"If a mob can take law in its own hands and administer somebody justice, what kind of rule of law is it," former CJI T S Thakur said.
Former Chief Justice of India T S Thakur on Wednesday called the incidents of mob lynching a complete failure of law. He also stressed on the importance of independence of the judiciary in a democratic polity. Justice (retd) Thakur said a judiciary that measures up to some political ideology and succumbs to pressures will not be able either protect the Constitution or the rule of law.
He was speaking at the release of book, ‘The Wheel of Justice’ by former Union Minister M Veerappa Moily. Former Prime Minister Manmohan Singh was the chief guest at event, while Supreme Court Justice A K Sikri was the guest of honour.
Justice Thakur said Moily in his book has also highlighted the importance of independence of judiciary. “Who protects the law? Who ensures that is there is rule of law in this country?

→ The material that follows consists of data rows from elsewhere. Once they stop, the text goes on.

(** * Agent test suite and dashboard server: a shallow embedding

    The development follows the three Python files of the repository:

    - [agent_test.py]: class [AgentTester] (methods [log_test], the five
      [test_*] checks with their helpers [fibonacci] and [is_prime],
      [generate_report]) and [main];
    - [server.py]: [start_server] and the method [end_headers] of
      [CustomHTTPRequestHandler];
    - [test_agent.py]: the unit tests of [TestAgentTester], among them
      [test_file_operations], which runs under [unittest.mock.patch].

    Python values are modelled as the interpreter has them: [int] is [Z]
    (unbounded), [float] is IEEE 754 binary64 through [SpecFloat] (the
    executable specification of the kernel's floats), [str] is [string],
    lists are [list], the set literals are [gset Z], the working directory
    is a [gmap string string].  Exceptions are values of type [exn]; a
    method is a state transformer that returns either an exception or a
    result.

    The runner is given twice.  Section [Runner] is the runner in a
    process started the usual way: the [assert] statements are compiled
    and the console takes every line, so that [print] appends to it.
    Module [Started] is the runner under any start of the interpreter,
    an [interp]: with [-O] the [assert] statements are not compiled, and
    [print] raises what the console answers to a line (a
    [UnicodeEncodeError] where the encoding of stdout lacks a character
    of the line, an [OSError] on a pipe that was closed).  The first is
    the second at the start [plain] (lemma [started_plain_main] and its
    neighbours).  What a check does when the console fails, and what
    depends on [-O], is stated on [Started].

    What the model leaves out: the marks of the printed lines that are
    not ASCII are not reproduced (an [interp] such as [ascii_console]
    tells which lines a console refuses); a write to the socket of a
    request cannot fail; asynchronous signals such as
    [KeyboardInterrupt] do not occur inside the runner; [serve_forever]
    is summarised by its end, the interrupt of the user; nothing is said
    of what the interpreter does after the last statement of the
    program.  The working directory is the map [files] from the names of
    its regular files to their contents: symbolic and hard links are not
    modelled (every name is a file of its own), which is why the
    theorems on the file check say nothing of the other names of a
    directory in which the name of the probe file exists beforehand.
    File operations fail when
    the operating system says so: the state carries, for every call, the
    [OSError] it raises, if any.  The class [TestMathOperations] of
    [test_agent.py] exercises the arithmetic of the interpreter and none
    of the repository's functions; it is not modelled. *)

From Stdlib Require Import ZArith Lia String List Bool Znumtheory QArith.
From Stdlib Require Import Floats.SpecFloat.
From Stdlib Require Import Uint63.
From stdpp Require Import base gmap strings list pretty sorting.
(* ===== verification/OpConcurrent.v ===== *)
(** * Concurrent mutation of one record: no update is lost

    Any number of processes run [OperationStore.mutate] on the same operation:
    each loads the record, applies its transform, and later writes under the
    record lock with a compare-and-swap on the revision.  The steps interleave
    freely, processes may crash between any two file-system operations of a
    write, and writers of other operations run in between.  The history of a
    record is the list of its committed versions, newest first; the invariant
    is that every version is the previous one with one transform applied to
    it, i.e. the compare-and-swap makes each [mutate] atomic. *)

From Stdlib Require Import Ascii String.
From stdpp Require Import base list strings gmap sorting relations.
From S2P Require Import Prelude PyJson OpRecord OpTransforms OpStore.
Open Scope Z_scope.

(** The transforms the engine passes to [mutate]. *)
Inductive engine_transform : transform → Prop :=
| et_start ts c rb : engine_transform (claim_and_start_transform ts c rb)
| et_checkpoint ts : engine_transform (cancel_checkpoint_transform ts)
| et_unsupported ts c : engine_transform (fail_unsupported_transform ts c)
| et_error ts c ph e st : engine_transform (mark_step_error_transform ts c ph e st)
| et_result ts c ph res : engine_transform (apply_step_result_transform ts c ph res)
| et_request ts : engine_transform (request_cancel_transform ts)
| et_cancel_blocked ts : engine_transform (cancel_blocked_transform ts).

Lemma engine_transform_frame t r r' :
  engine_transform t → t r = Ok (true, r') → same_machine r r'.
Proof.
  intros [] Ht.
  - by apply claim_and_start_effect in Ht as [].
  - by apply cancel_checkpoint_effect in Ht as [].
  - by apply fail_unsupported_effect in Ht as (_&?&_).
  - by apply mark_step_error_effect in Ht as (_&_&?&_).
  - by apply apply_step_result_effect in Ht as (_&?&_).
  - by apply request_cancel_effect in Ht as [].
  - by apply cancel_blocked_effect in Ht as [].
Qed.

Section concurrent.
Context `{PyStdlib} (euid : Z) (id : string).

(** A process between its load and its write holds the record it read and
    the record it wants to write. *)
Record sys := Sys {
  s_world : world;
  s_pending : gmap nat (op_record * op_record);
  s_hist : list op_record }.

Definition pin := option (Z * Z).

Inductive sys_step : relation sys :=
| step_load c (p : pin) t r r' s :
    engine_transform t →
    load euid p id (s_world s) = Ok r → t r = Ok (true, r') →
    sys_step s (Sys (s_world s) (<[c := (r, r')]> (s_pending s)) (s_hist s))
| step_commit c (p : pin) env r r' w' r'' s :
    s_pending s !! c = Some (r, r') → valid_env env →
    write_record euid p env r' id (Some (rev r')) (s_world s) = Ok (w', r'') →
    sys_step s (Sys w' (delete c (s_pending s)) (r'' :: s_hist s))
| step_conflict c r r' s :
    s_pending s !! c = Some (r, r') →
    sys_step s (Sys (s_world s) (delete c (s_pending s)) (s_hist s))
| step_crash c env k r r' w1 s :
    s_pending s !! c = Some (r, r') → valid_env env →
    acquire_record_lock euid id (we_ino env 0%nat) (s_world s) = Ok w1 → (k < 4)%nat →
    sys_step s (Sys (set_files
      (exec_ops (take k (write_ops euid (tmp_file env id) (record_file id)
         (we_ino env 1%nat) (to_json (bump (we_now env) r')))) (w_files w1)) w1)
      (delete c (s_pending s)) (s_hist s))
| step_other (p : pin) env x id' e w' x' s :
    id' ≠ id → valid_env env →
    write_record euid p env x id' e (s_world s) = Ok (w', x') →
    sys_step s (Sys w' (s_pending s) (s_hist s)).

Definition sys_init (s : sys) : Prop :=
  s_pending s = ∅ ∧ ∃ r, s_hist s = [r] ∧ read_via_dfd euid id (s_world s) = Ok r.

(** [new] was committed on top of [old]. *)
Definition committed_on (new old : op_record) : Prop :=
  ∃ t x now, engine_transform t ∧ t old = Ok (true, x) ∧ new = bump now x.

(** Every version sits on the version before it. *)
Fixpoint chain (h : list op_record) : Prop :=
  match h with
  | new :: ((old :: _) as h') => committed_on new old ∧ chain h'
  | _ => True
  end.

Record sys_inv (s : sys) : Prop := {
  inv_current : ∃ r h, s_hist s = r :: h ∧ read_via_dfd euid id (s_world s) = Ok r;
  inv_revs : StronglySorted (λ a b, rev b < rev a) (s_hist s);
  inv_pending : ∀ c r r', s_pending s !! c = Some (r, r') →
    r ∈ s_hist s ∧ ∃ t, engine_transform t ∧ t r = Ok (true, r');
  inv_chain : chain (s_hist s) }.

Lemma sorted_rev_inj h r1 r2 :
  StronglySorted (λ a b, rev b < rev a) h → r1 ∈ h → r2 ∈ h → rev r1 = rev r2 → r1 = r2.
Proof.
  induction 1 as [|a h Hs IH Ha]; [by intros ?%not_elem_of_nil|].
  rewrite Forall_forall in Ha.
  intros [->|H1]%elem_of_cons [->|H2]%elem_of_cons Heq; [done| | |auto].
  - specialize (Ha _ H2). lia.
  - specialize (Ha _ H1). lia.
Qed.

Lemma read_via_dfd_files w w' :
  w_files w' !! record_file id = w_files w !! record_file id →
  read_via_dfd euid id w' = read_via_dfd euid id w.
Proof. apply read_via_dfd_frame. Qed.

Lemma pending_frame s c r r' :
  sys_inv s → s_pending s !! c = Some (r, r') → rev r' = rev r ∧ operation_id r' = operation_id r.
Proof.
  intros Hs Hp. destruct (inv_pending s Hs c r r' Hp) as (_&t&Ht&Htr).
  by destruct (engine_transform_frame t r r' Ht Htr) as (_&?&_&_&_&_&_&_&_&?).
Qed.

(** A successful compare-and-swap writes on top of the very version the
    process had read. *)
Lemma commit_on_current s c p env r r' w' r'' :
  sys_inv s → s_pending s !! c = Some (r, r') → valid_env env →
  write_record euid p env r' id (Some (rev r')) (s_world s) = Ok (w', r'') →
  ∃ h, s_hist s = r :: h ∧ r'' = bump (we_now env) r' ∧ rev r'' = rev r + 1 ∧
       read_via_dfd euid id w' = Ok r''.
Proof.
  intros Hs Hp Henv Hw. destruct (pending_frame s c r r' Hs Hp) as [Hrev Hid].
  destruct (write_record_Ok euid p env r' id _ _ _ _ Henv Hw) as (Hwf&->&_&Hcas&Hload&_).
  destruct (Hcas _ eq_refl) as (cur&Hcur&Heq). apply load_Ok in Hcur as (_&_&Hrd).
  destruct (inv_current s Hs) as (r0&h&Hh&Hrd0).
  rewrite Hrd in Hrd0. injection Hrd0 as ->.
  assert (r0 = r) as ->.
  { apply (sorted_rev_inj (s_hist s)); [by apply inv_revs| | |congruence].
    - rewrite Hh. by left.
    - by destruct (inv_pending s Hs c r r' Hp). }
  exists h. split; [done|]. split; [done|].
  destruct (bump_facts (we_now env) r' (wf_rev r' Hwf)) as (Hb&_). split; [lia|].
  assert (operation_id r' = id) as Hid'.
  { rewrite Hid. by destruct (read_via_dfd_wf _ _ _ _ Hrd). }
  by apply Hload, load_Ok in Hid' as (_&_&?).
Qed.

Lemma sys_inv_init s : sys_init s → sys_inv s.
Proof.
  intros (Hp&r&Hh&Hr). split.
  - by exists r, [].
  - rewrite Hh. repeat constructor.
  - intros c ?? Hc. rewrite Hp in Hc. by apply lookup_empty_Some in Hc.
  - by rewrite Hh.
Qed.

Lemma sys_inv_step s s' : sys_inv s → sys_step s s' → sys_inv s'.
Proof.
  intros Hs Hstep. pose proof Hs as [(r0&h&Hh&Hr0) Hrevs Hpend Hch].
  destruct Hstep as [c p t r r' s Ht Hl Htr|c p env r r' w' r'' s Hp Henv Hw
    |c r r' s Hp|c env k r r' w1 s Hp Henv Hlock Hk|p env x id' e w' x' s Hid Henv Hw];
    split; simpl in *; try done.
  - by exists r0, h.
  - intros c' q q' [[<- [= <- <-]]|[_ ?]]%lookup_insert_Some; [|by eauto].
    split; [|by eauto]. apply load_Ok in Hl as (_&_&Hl). rewrite Hl in Hr0.
    injection Hr0 as ->. rewrite Hh. by left.
  - destruct (commit_on_current s c p env r r' w' r'' Hs Hp Henv Hw) as (_&_&_&_&?).
    by eexists _, _.
  - destruct (commit_on_current s c p env r r' w' r'' Hs Hp Henv Hw) as (h'&Hh'&_&Hrev&_).
    constructor; [done|]. rewrite Hh' in *. apply StronglySorted_inv in Hrevs as [_ Hf].
    constructor; [lia|]. eapply Forall_impl; [exact Hf|]. simpl. lia.
  - intros c' q q' [_ Hc]%lookup_delete_Some. destruct (Hpend _ _ _ Hc) as [Hin ?].
    split; [by right|done].
  - destruct (commit_on_current s c p env r r' w' r'' Hs Hp Henv Hw) as (h'&Hh'&->&_&_).
    rewrite Hh' in *. split; [|done]. destruct (Hpend _ _ _ Hp) as (_&t&?&?). by exists t, r', (we_now env).
  - by exists r0, h.
  - intros c' q q' [_ Hc]%lookup_delete_Some. eauto.
  - exists r0, h. split; [done|]. rewrite <- Hr0. apply read_via_dfd_files. simpl.
    destruct (acquire_record_lock_Ok euid _ _ _ _ Hlock) as (_&_&Hf).
    rewrite <- (Hf (record_file id)) by apply record_file_not_lock.
    pose proof (tmp_file_not_record env id id Henv) as Hne.
    clear -Hk Hne. unfold exec_ops, write_ops.
    do 4 (destruct k as [|k]; [simpl; by simplify_map_eq|]). lia.
  - intros c' q q' [_ Hc]%lookup_delete_Some. eauto.
  - exists r0, h. split; [done|]. rewrite <- Hr0.
    unfold write_record in Hw. apply bind_Ok in Hw as ([]&_&Hw).
    apply bind_Ok in Hw as (n&_&Hw). apply bind_Ok in Hw as ([]&_&Hw).
    apply bind_Ok in Hw as (w1&Hlock&Hw). apply bind_Ok in Hw as ([]&_&Hw).
    apply bind_Ok in Hw as ([]&_&Hw). remember (exec_ops _ _) as m eqn:Hm in Hw.
    injection Hw as <- _. apply read_via_dfd_files. simpl.
    rewrite Hm, exec_write_ops by (by apply tmp_file_not_record).
    rewrite lookup_insert_ne by (intros Heq; by apply Hid, record_file_inj).
    rewrite lookup_delete_ne by (by apply tmp_file_not_record).
    destruct (acquire_record_lock_Ok euid _ _ _ _ Hlock) as (_&_&Hf).
    apply Hf, record_file_not_lock.
Qed.

Lemma sys_inv_reachable s : reachable sys_init sys_step s → sys_inv s.
Proof.
  apply reachable_invariant; [apply sys_inv_init|]. intros. by eapply sys_inv_step.
Qed.

(** ** Executable interleavings

    One command per kind of step; a command that does not apply has no
    result.  [CmdRetry] is a writer whose compare-and-swap is refused. *)

Inductive sys_command :=
| CmdLoad (c : nat) (t : transform)
| CmdCommit (c : nat) (env : write_env)
| CmdRetry (c : nat) (env : write_env)
| CmdCrash (c : nat) (env : write_env) (k : nat).

Definition valid_command (k : sys_command) : Prop :=
  match k with
  | CmdLoad _ t => engine_transform t
  | CmdCommit _ env | CmdRetry _ env | CmdCrash _ env _ => valid_env env
  end.

Definition sys_run1 (p : pin) (k : sys_command) (s : sys) : option sys :=
  match k with
  | CmdLoad c t =>
      match load euid p id (s_world s) with
      | Ok r => match t r with
                | Ok (true, r') => Some (Sys (s_world s) (<[c := (r, r')]> (s_pending s)) (s_hist s))
                | _ => None
                end
      | Err _ => None
      end
  | CmdCommit c env =>
      '(_, r') ← s_pending s !! c;
      match write_record euid p env r' id (Some (rev r')) (s_world s) with
      | Ok (w', r'') => Some (Sys w' (delete c (s_pending s)) (r'' :: s_hist s))
      | Err _ => None
      end
  | CmdRetry c env =>
      '(_, r') ← s_pending s !! c;
      match write_record euid p env r' id (Some (rev r')) (s_world s) with
      | Err (OperationConflict _) => Some (Sys (s_world s) (delete c (s_pending s)) (s_hist s))
      | _ => None
      end
  | CmdCrash c env k =>
      '(_, r') ← s_pending s !! c;
      match acquire_record_lock euid id (we_ino env 0%nat) (s_world s) with
      | Ok w1 =>
          if (k <? 4)%nat
          then Some (Sys (set_files
                 (exec_ops (take k (write_ops euid (tmp_file env id) (record_file id)
                    (we_ino env 1%nat) (to_json (bump (we_now env) r')))) (w_files w1)) w1)
                 (delete c (s_pending s)) (s_hist s))
          else None
      | Err _ => None
      end
  end.

Fixpoint sys_run (p : pin) (ks : list sys_command) (s : sys) : option sys :=
  match ks with
  | [] => Some s
  | k :: ks => s' ← sys_run1 p k s; sys_run p ks s'
  end.

Lemma sys_run1_sound p k s s' : valid_command k → sys_run1 p k s = Some s' → sys_step s s'.
Proof.
  destruct k as [c t|c env|c env|c env k]; simpl; intros Hv.
  - destruct (load _ _ _ _) as [r|] eqn:Hl; [|done].
    destruct (t r) as [[[] r']|] eqn:Ht; try done. intros [= <-]. by eapply step_load.
  - intros ([r r']&Hp&Hw)%bind_Some.
    destruct (write_record _ _ _ _ _ _ _) as [[w' r'']|] eqn:E; [|done].
    injection Hw as <-. by eapply step_commit.
  - intros ([r r']&Hp&Hw)%bind_Some.
    destruct (write_record _ _ _ _ _ _ _) as [|[]] eqn:E; try done.
    injection Hw as <-. by eapply step_conflict.
  - intros ([r r']&Hp&Hw)%bind_Some.
    destruct (acquire_record_lock _ _ _ _) as [w1|] eqn:E; [|done].
    destruct (Nat.ltb_spec k 4); [|done]. injection Hw as <-. by eapply step_crash.
Qed.

Lemma sys_run_sound p ks s s' :
  Forall valid_command ks → sys_run p ks s = Some s' → rtc sys_step s s'.
Proof.
  intros Hv. revert s. induction Hv as [|k ks Hk _ IH]; intros s; simpl; [by intros [= ->]|].
  intros (z&Hz&?)%bind_Some. eapply rtc_l; [by eapply sys_run1_sound|auto].
Qed.
End concurrent.
Lemma run_inv_dispatch c rb reg ex r tr :
  run_inv (Config r (Top c rb) tr) →
  run_inv (Config r (pc_of_action c rb (runner_dispatch rb reg ex r)) tr).
Proof.
  intros Hi. destruct (runner_dispatch_running rb reg ex r) as [Hs Hu].
  destruct (runner_dispatch rb reg ex r) as [| | | |ph] eqn:Ha; simpl;
    try (by eapply run_inv_pc).
  - destruct Hi. split; simpl in *; try done. auto.
  - destruct (Hs ph eq_refl) as [Hr Hp]. destruct Hi. split; simpl in *; try done.
    + congruence.
    + intros ? [= <-]. done.
Qed.

Lemma run_inv_exec c rb ph o r tr :
  run_inv (Config r (PStep c rb ph) tr) → run_inv (Config r (PApply c rb ph o) (ph :: tr)).
Proof.
  intros Hi. destruct (ri_exec _ Hi ph eq_refl) as [Hr Hp]. simpl in *. subst ph.
  pose proof (ri_wf _ Hi) as Hwf.
  destruct Hi as [? Hf Hqu Hex Hun Hap Hca Htr Hsa Hdo Hsu Hco]. simpl in *.
  split; simpl; rewrite ?Hr; try done.
  - intros ? [= <-]. done.
  - intros ???? [= <- <- <- <-]. by left.
  - rewrite Hr in Hca. auto.
  - constructor; [|done]. apply at_or_before_refl, (wf_phase r Hwf).
  - intros [Hc|?]; [|done]. constructor; [|auto].
    destruct Hca as [Hcan|?]; [done|by rewrite Hr| |by right].
    left. apply is_cancelable_before; [done|by rewrite Hr].
  - intros Hc Hn q Hq. right. apply Hdo; [done|by rewrite Hr|done].
Qed.

Lemma pc_after_outcome_view c rb o r :
  executing (pc_after_outcome c rb o r) = None ∧
  (∀ c', pc_after_outcome c rb o r ≠ PUnsupported c').
Proof. destruct o; simpl; repeat case_bool_decide; done. Qed.

Lemma run_inv_step x y : run_inv x → run_step x y → run_inv y.
Proof.
  intros Hi Hstep. destruct Hstep as [c rb r tr|c rb reg ex r tr|c rb ts r r' ret tr Hm
    |c rb ts r r' ret tr Hm|c ts r r' ret tr Hm|c rb ph o r tr|c rb ph o ts r r' ret tr Hm
    |p r tr|c rb ph r tr|ts p r r' ret tr Hm|ts p r r' ret tr Hset Hm].
  - by eapply run_inv_pc.
  - by apply run_inv_dispatch.
  - eapply run_inv_cancel; try done; by case_bool_decide.
  - by eapply run_inv_start.
  - by eapply run_inv_unsupported.
  - by apply run_inv_exec.
  - pose proof (ri_applied _ Hi _ _ _ _ eq_refl) as Hin.
    destruct (pc_after_outcome_view c rb o ret) as [He Hu].
    destruct o as [res|e|e]; simpl in Hm.
    + by eapply run_inv_step_result.
    + eapply run_inv_step_error; try done; by left.
    + eapply run_inv_step_error; try done; by right.
  - by eapply run_inv_pc.
  - apply (run_inv_exec _ _ _ (StepReturns (StepResult [] false JNull))) in Hi.
    by eapply run_inv_pc.
  - by eapply run_inv_request.
  - by eapply run_inv_cancel_blocked.
Qed.

(** ** Every mutation is a legal move of the machine *)

(** How the phase may move: not at all, to the recorded successor (never past
    an honourable cancel), or into the compensation phase of a pending cancel. *)
Definition phase_move (r r' : op_record) : Prop :=
  phase r' = phase r ∨
  (cancel_requested r = false ∧ ∃ i, list_index (phase r) (phases r) = Some i ∧
     phases r !! S i = Some (phase r')) ∨
  (cancel_requested r = true ∧ is_cancelable r = true ∧ cancel_phase r = Some (phase r')).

It is the independent judiciary that looks after not only the Constitution, but also ensures that we remain governed by rule of law, not by any autocrat. And therefore, for the survival of judiciary, for the survival of democracy, it is necessary that it remains independent,” Justice (retd) Thakur said.
He said, independence of judiciary and rule of law assumes significance “especially when we see day in and day out mobs lynching people. Its a complete failure of rule of law. If a mob can take law in its own hands and administer somebody justice, what kind of rule of law is it.”
“You could have been left to be lynched on the streets of Bombay (Mumbai) by a mob, but it would be negation of the rule of law. And if that were to happen our heads would have hung in shame… Therefore, we need to realise that when somebody like Moily shakes us up and reminds (us about) the importance of rule of law, it is not without any reason.”
Justice Thakur said independence of judiciary was also a contemporary subject. “Over the past few months you have seen how this issue has been debated in the public domain. Questions have been raised and many questions remain unanswered. Judges have themselves at times come out and expressed apprehensions about the judiciary…becoming dependent,” he said.